Global Voices speakerIn the second half of the day, the audience was treated to audio and video footage in Hannah Silva’s exploration of Live Writing: Black British Poetry in Performance – Translation from Page to Stage? This was followed by the third panel on The Translator in the Archive, which included Deborah Dawkin’s archival encounter with the author, translator and broadcaster Michael Meyer. Peter Good noted some of the intimate and touching stories preserved in the archives in his paper on the East India Company in Persia, and Pardaad Chamsaz’s introduction to the work of Stefan Zweig provided another perspective on the relationship between collection, text and originator. 

 

 

 

Archival Intimacy

The last panel of the day saw some of the speakers return to the stage to discuss how the archives themselves can change the direction of a research project.
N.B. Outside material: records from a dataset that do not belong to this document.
(** Reading after an append in place sees the longer list. *)
Lemma get_append k x time c l :
  fst (get k time c) = Some l ->
  fst (get k time (append k x (snd (get k time c)))) = Some (l ++ [x]).
Proof.
  intros Hget. apply get_Some in Hget as (e & Hfind & Hlive & <-).
  apply get_Some. rewrite find_append, find_get, Hfind. simpl.
  apply find_Some in Hfind as [Hkey _]. unfold grow. rewrite decide_True by done.
  eexists. by repeat split.
Qed.

(** A key that is missing or expired stays so as the timer advances. *)
Lemma contains_later k time time' c :
  time <= time' -> contains k time c = false -> contains k time' c = false.
Proof.
  unfold contains. intros Hle. destruct (find k c) as [e|]; [|done].
  rewrite !bool_decide_eq_false. lia.
Qed.

Lemma contains_false_get k time c :
  contains k time c = false -> fst (get k time c) = None /\ snd (get k time c) = c.
Proof. intros H. by rewrite get_miss. Qed.

End TTLCacheFacts.

(** * The handlers, one step at a time *)

Section Handlers.

Variable hmac_sha256 : string -> Header -> Payload -> string.

Lemma current_user_id_authenticated token now user_id w :
  authenticated hmac_sha256 token now user_id ->
  current_user_id hmac_sha256 token now w = (Return user_id, w).
Proof.
  intros (payload & Hp & Hsub).
  unfold current_user_id, bind, lift. by rewrite Hp, Hsub.
Qed.

Lemma current_user_id_state token now w :
  snd (current_user_id hmac_sha256 token now w) = w.
Proof.
  unfold current_user_id, bind, lift.
  by destruct (get_current_user _ _ _).
Qed.

Lemma current_user_id_Return token now user_id w w' :
  current_user_id hmac_sha256 token now w = (Return user_id, w') ->
  authenticated hmac_sha256 token now user_id /\ w' = w.
Proof.
  unfold current_user_id, bind, lift, authenticated.
  destruct (get_current_user _ _ _) as [payload|e] eqn:Hp; [|done].
  intros [= Hsub <-]. eauto.
Qed.

(** Every refusal of [jwt.decode] ends in the same answer. *)
Lemma decode_error_uniform token now e :
  jwt_decode hmac_sha256 token SECRET_KEY [ALGORITHM] (utcnow now) = inl e ->
  decode_access_token hmac_sha256 token now = None /\
  get_current_user hmac_sha256 token now =
    Raise (HTTPException HTTP_401_UNAUTHORIZED "Invalid token").
Proof.
  intros H. unfold get_current_user, decode_access_token. by rewrite H.
Qed.

Lemma verification_fails_decode token now :
  verification_fails hmac_sha256 token now ->
  exists e, jwt_decode hmac_sha256 token SECRET_KEY [ALGORITHM] (utcnow now) = inl e.
Proof.
  intros [raw -> | header payload signature -> Hsig
          | header payload signature exp -> Hexp Hle]; simpl.
  - eauto.
  - destruct (negb (bool_decide _)); [eauto|].
    apply String.eqb_neq in Hsig. rewrite Hsig. simpl. eauto.
  - destruct (negb (bool_decide _)); [eauto|].
    destruct (negb (String.eqb _ _)); [eauto|].
    unfold validate_claims.
    destruct (validate_iat payload (utcnow now)); [eauto|].
    destruct (validate_nbf payload (utcnow now)); [eauto|].
    unfold validate_exp.
    destruct (payload !! "exp") as [v|] eqn:Hv; [|done].
    rewrite Hexp. apply Z.leb_le in Hle. rewrite Hle. eauto.
Qed.

Lemma algorithm_allowed : bool_decide (ALGORITHM ∈ [ALGORITHM]) = true.
Proof. apply bool_decide_eq_true_2. left. Qed.

(** The checks on the claims of a token issued for a subject: only [exp]
    can fail. *)
Lemma validate_claims_issued s exp now :
  validate_claims (<["exp" := JInt exp]> {["sub" := JString s]}) now =
    if exp <=? now then Some ExpiredSignatureError else None.
Proof.
  unfold validate_claims, validate_iat, validate_nbf, validate_exp, validate_aud.
  rewrite !(lookup_insert_ne _ "exp") by done.
  rewrite !lookup_singleton_ne by done.
  rewrite lookup_insert_eq. cbn [int_of_claim]. by destruct (exp <=? now).
Qed.

(** Decoding a token the service issued for a subject: it stands until the
    epoch second written into [exp]. *)
Lemma decode_issued s delta issued now :
  delta <> 0 ->
  decode_access_token hmac_sha256
    (create_access_token hmac_sha256 {["sub" := JString s]} (Some delta) issued) now =
  if (datetime_utcnow issued + delta) / 1000000 <=? utcnow now then None
  else Some (<["exp" := JInt ((datetime_utcnow issued + delta) / 1000000)]>
               {["sub" := JString s]}).
Proof.
  intros Hnz. apply Z.eqb_neq in Hnz.
  unfold decode_access_token, create_access_token, jwt_encode, jwt_decode.
  cbn [alg]. rewrite algorithm_allowed, String.eqb_refl, Hnz. cbn [negb].
  rewrite validate_claims_issued. by destruct (_ <=? _).
Qed.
Geraldine Alexander, who wrote her thesis on the photographer Fay Goodwin, talked about how the British Library collection shaped her own project and threw up unforeseen connections. As the day drew to a close, the panel agreed that the archive was a space of intrigue, surprise, questions and unexpected emotional ties.


The symposium was co-organised by AHRC Collaborative Doctoral Partnership award holders - Deborah Dawkin, Peter Good, Katie McElvanney.